Negative Reinforcement through Contingent Easy-Task Presentation

Escape from instructional demands is one of the most common functions of problem behavior. Some research suggests that a switch from difficult to easy tasks may function as a reinforcer for problem behavior. This is especially dangerous in situations where easy tasks are part of the treatment procedure for problem behavior. This project examined the reinforcing effects of a switch from low-probability (low-p) to high-probability (high-p) tasks for individuals whose problem behavior was maintained by escape from demands. It also provided preliminary evidence as to the quality of reinforcement in a switch from low-p to high-p tasks. Participants included individuals with developmental disabilities who engaged in problem behavior maintained by escape. We compared rate of problem behavior during two treatment conditions in relation baseline using a multi-element design. During the baseline condition, a break from demands was presented contingent on problem behavior.
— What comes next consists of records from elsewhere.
(** * django-unicorn: the message endpoint ([django_unicorn/views.py])

    A shallow embedding of the view module and of the library calls it
    makes, followed by the properties of the message-processing engine.

    Conventions of the embedding.
    - A Python [str] is a [string] holding its UTF-8 bytes.  Every slice
      and split the view performs cuts next to an ASCII character, so
      byte positions and code points agree where it matters.
    - JSON numbers are integers ([Z]); floating-point numbers are left out.
    - Python objects that can be mutated (dicts, lists, class instances)
      live in a store and are referred to by location, so that two names
      for one dict see each other's writes.
    - Exceptions are values: a computation returns the store it reached
      together with either a result or the exception raised. *)

From Stdlib Require Import ZArith List String Ascii Bool Lia DecimalString.
From stdpp Require Import base list strings.
Import ListNotations.

Local Open Scope string_scope.
Local Open Scope list_scope.
Local Open Scope Z_scope.

(** ** Bytes and strings *)

Abbreviation bytes := (list Z).

(** The double quote character. *)
Definition dquote : ascii := "034"%char.

Definition byte_of_ascii (c : ascii) : Z := Z.of_N (N_of_ascii c).
Definition ascii_of_byte (b : Z) : ascii := ascii_of_N (Z.to_N b).

Fixpoint str_encode (s : string) : bytes :=
  match s with
  | EmptyString => []
  | String c r => byte_of_ascii c :: str_encode r
  end.

Fixpoint bytes_decode (b : bytes) : string :=
  match b with
  | [] => EmptyString
  | x :: r => String (ascii_of_byte x) (bytes_decode r)
  end.

Definition hex_digit (n : Z) : ascii :=
  ascii_of_byte (if n <? 10 then 48 + n else 87 + n).

(** Two lower-case hexadecimal digits per byte, as [hexdigest] prints. *)
Fixpoint hex_of_bytes (b : bytes) : string :=
  match b with
  | [] => EmptyString
  | x :: r => String (hex_digit (x / 16)) (String (hex_digit (x mod 16)) (hex_of_bytes r))
  end.

(** Big-endian bytes of a number, [n] of them. *)
Fixpoint be_bytes (n : nat) (x : Z) : bytes :=
  match n with
  | O => []
  | S k => be_bytes k (x / 256) ++ [x mod 256]
  end.

Definition be_int (b : bytes) : Z := fold_left (fun acc x => acc * 256 + x) b 0.

(** Cut a byte string into chunks of [n] bytes. *)
Fixpoint chunks (fuel n : nat) (b : bytes) : list bytes :=
  match fuel with
  | O => []
  | S f =>
      match b with
      | [] => []
      | _ => take n b :: chunks f n (drop n b)
      end
  end.

Definition mask32 : Z := 4294967295.
Definition add32 (x y : Z) : Z := Z.land (x + y) mask32.
Definition shl32 (x n : Z) : Z := Z.land (Z.shiftl x n) mask32.
Definition rotr32 (n x : Z) : Z := Z.lor (Z.shiftr x n) (shl32 x (32 - n)).
Definition rotl32 (n x : Z) : Z := Z.lor (shl32 x n) (Z.shiftr x (32 - n)).
Definition not32 (x : Z) : Z := Z.lxor x mask32.

(** Merkle-Damgard padding shared by SHA-1 and SHA-256: a 1 bit, zeros up
    to 56 modulo 64 bytes, then the bit length on eight bytes. *)
Definition md_pad (m : bytes) : bytes :=
  let len := Z.of_nat (length m) in
  m ++ [128] ++ repeat 0 (Z.to_nat ((55 - len) mod 64)) ++ be_bytes 8 (8 * len).

Definition words_of_block (b : bytes) : list Z := map be_int (chunks 16 4 b).

Definition md_blocks (m : bytes) : list (list Z) :=
  let p := md_pad m in map words_of_block (chunks (S (length p)) 64 p).

Definition wd (l : list Z) (i : nat) : Z := nth i l 0.

(** ** SHA-256 (FIPS 180-4), the digest [hmac.new(..., digestmod="sha256")] uses *)
Module Sha256.

Definition K : list Z :=
  [ 1116352408; 1899447441; 3049323471; 3921009573; 961987163; 1508970993;
    2453635748; 2870763221; 3624381080; 310598401; 607225278; 1426881987;
    1925078388; 2162078206; 2614888103; 3248222580; 3835390401; 4022224774;
    264347078; 604807628; 770255983; 1249150122; 1555081692; 1996064986;
    2554220882; 2821834349; 2952996808; 3210313671; 3336571891; 3584528711;
    113926993; 338241895; 666307205; 773529912; 1294757372; 1396182291;
    1695183700; 1986661051; 2177026350; 2456956037; 2730485921; 2820302411;
    3259730800; 3345764771; 3516065817; 3600352804; 4094571909; 275423344;
    430227734; 506948616; 659060556; 883997877; 958139571; 1322822218;
    1537002063; 1747873779; 1955562222; 2024104815; 2227730452; 2361852424;
    2428436474; 2756734187; 3204031479; 3329325298 ].

Definition IV : list Z :=
  [ 1779033703; 3144134277; 1013904242; 2773480762;
    1359893119; 2600822924; 528734635; 1541459225 ].

Definition choose (e f g : Z) : Z := Z.lxor (Z.land e f) (Z.land (not32 e) g).
Definition majority (a b c : Z) : Z :=
  Z.lxor (Z.lxor (Z.land a b) (Z.land a c)) (Z.land b c).
Definition big0 (a : Z) : Z := Z.lxor (Z.lxor (rotr32 2 a) (rotr32 13 a)) (rotr32 22 a).
Definition big1 (e : Z) : Z := Z.lxor (Z.lxor (rotr32 6 e) (rotr32 11 e)) (rotr32 25 e).
Definition small0 (x : Z) : Z := Z.lxor (Z.lxor (rotr32 7 x) (rotr32 18 x)) (Z.shiftr x 3).
Definition small1 (x : Z) : Z := Z.lxor (Z.lxor (rotr32 17 x) (rotr32 19 x)) (Z.shiftr x 10).

(** The schedule is kept newest word first: position [i] is word [t-1-i]. *)
Fixpoint schedule (n : nat) (rev_w : list Z) : list Z :=
  match n with
  | O => rev_w
  | S k =>
      let w := add32 (add32 (small1 (wd rev_w 1)) (wd rev_w 6))
                     (add32 (small0 (wd rev_w 14)) (wd rev_w 15)) in
      schedule k (w :: rev_w)
  end.

Definition round (st : list Z) (kw : Z * Z) : list Z :=
  let '(k, w) := kw in
  let a := wd st 0 in let b := wd st 1 in let c := wd st 2 in let d := wd st 3 in
  let e := wd st 4 in let f := wd st 5 in let g := wd st 6 in let h := wd st 7 in
  let t1 := add32 (add32 (add32 h (big1 e)) (add32 (choose e f g) k)) w in
  let t2 := add32 (big0 a) (majority a b c) in
  [add32 t1 t2; a; b; c; add32 d t1; e; f; g].

Definition compress (h : list Z) (block : list Z) : list Z :=
  let w := rev (schedule 48 (rev block)) in
  let st := fold_left round (combine K w) h in
  map (fun p => add32 (fst p) (snd p)) (combine h st).

Definition digest (m : bytes) : bytes :=
  concat (map (be_bytes 4) (fold_left compress (md_blocks m) IV)).

End Sha256.

(** ** SHA-1, the digest behind [uuid.uuid5] *)
Module Sha1.

Definition IV : list Z :=
  [ 1732584193; 4023233417; 2562383102; 271733878; 3285377520 ].

Fixpoint schedule (n : nat) (rev_w : list Z) : list Z :=
  match n with
  | O => rev_w
  | S k =>
      let x := Z.lxor (Z.lxor (wd rev_w 2) (wd rev_w 7))
                      (Z.lxor (wd rev_w 13) (wd rev_w 15)) in
      schedule k (rotl32 1 x :: rev_w)
  end.

Definition f_k (t : nat) (b c d : Z) : Z * Z :=
  if (t <? 20)%nat then (Z.lor (Z.land b c) (Z.land (not32 b) d), 1518500249)
  else if (t <? 40)%nat then (Z.lxor (Z.lxor b c) d, 1859775393)
  else if (t <? 60)%nat then
    (Z.lor (Z.lor (Z.land b c) (Z.land b d)) (Z.land c d), 2400959708)
  else (Z.lxor (Z.lxor b c) d, 3395469782).

Definition round (st : list Z) (tw : nat * Z) : list Z :=
  let '(t, w) := tw in
  let a := wd st 0 in let b := wd st 1 in let c := wd st 2 in
  let d := wd st 3 in let e := wd st 4 in
  let '(f, k) := f_k t b c d in
  [add32 (add32 (add32 (rotl32 5 a) f) (add32 e k)) w; a; rotl32 30 b; c; d].

Definition compress (h : list Z) (block : list Z) : list Z :=
  let w := rev (schedule 64 (rev block)) in
  let st := fold_left round (combine (seq 0 80) w) h in
  map (fun p => add32 (fst p) (snd p)) (combine h st).

Definition digest (m : bytes) : bytes :=
  concat (map (be_bytes 4) (fold_left compress (md_blocks m) IV)).

End Sha1.

(** ** [hmac.new(key, msg, digestmod="sha256").hexdigest()] (RFC 2104) *)
Module Hmac.

Definition block_size : nat := 64.

Definition block_key (key : bytes) : bytes :=
  let k := if (block_size <? length key)%nat then Sha256.digest key else key in
  k ++ repeat 0 (block_size - length k).

Definition digest (key msg : bytes) : bytes :=
  let k := block_key key in
  let inner := Sha256.digest (map (Z.lxor 54) k ++ msg) in
  Sha256.digest (map (Z.lxor 92) k ++ inner).

Definition hexdigest (key msg : bytes) : string := hex_of_bytes (digest key msg).

End Hmac.

(** ** [shortuuid.uuid(name)] (shortuuid 1.x, default alphabet) *)
Module ShortUUID.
In the first treatment condition, problem behavior following a low-p task no longer resulted in a break from demands (escape extinction). During the second treatment condition, problem behavior following a low-p task resulted in a switch to high-p tasks. Participants engaged in varying levels of problem behavior during the escape extinction condition, and elevated levels of problem behavior during the second treatment condition. These results suggest that for individuals whose problem behavior is maintained by escape from demands, a switch from a low-p task to a high-p task reinforces problem behavior.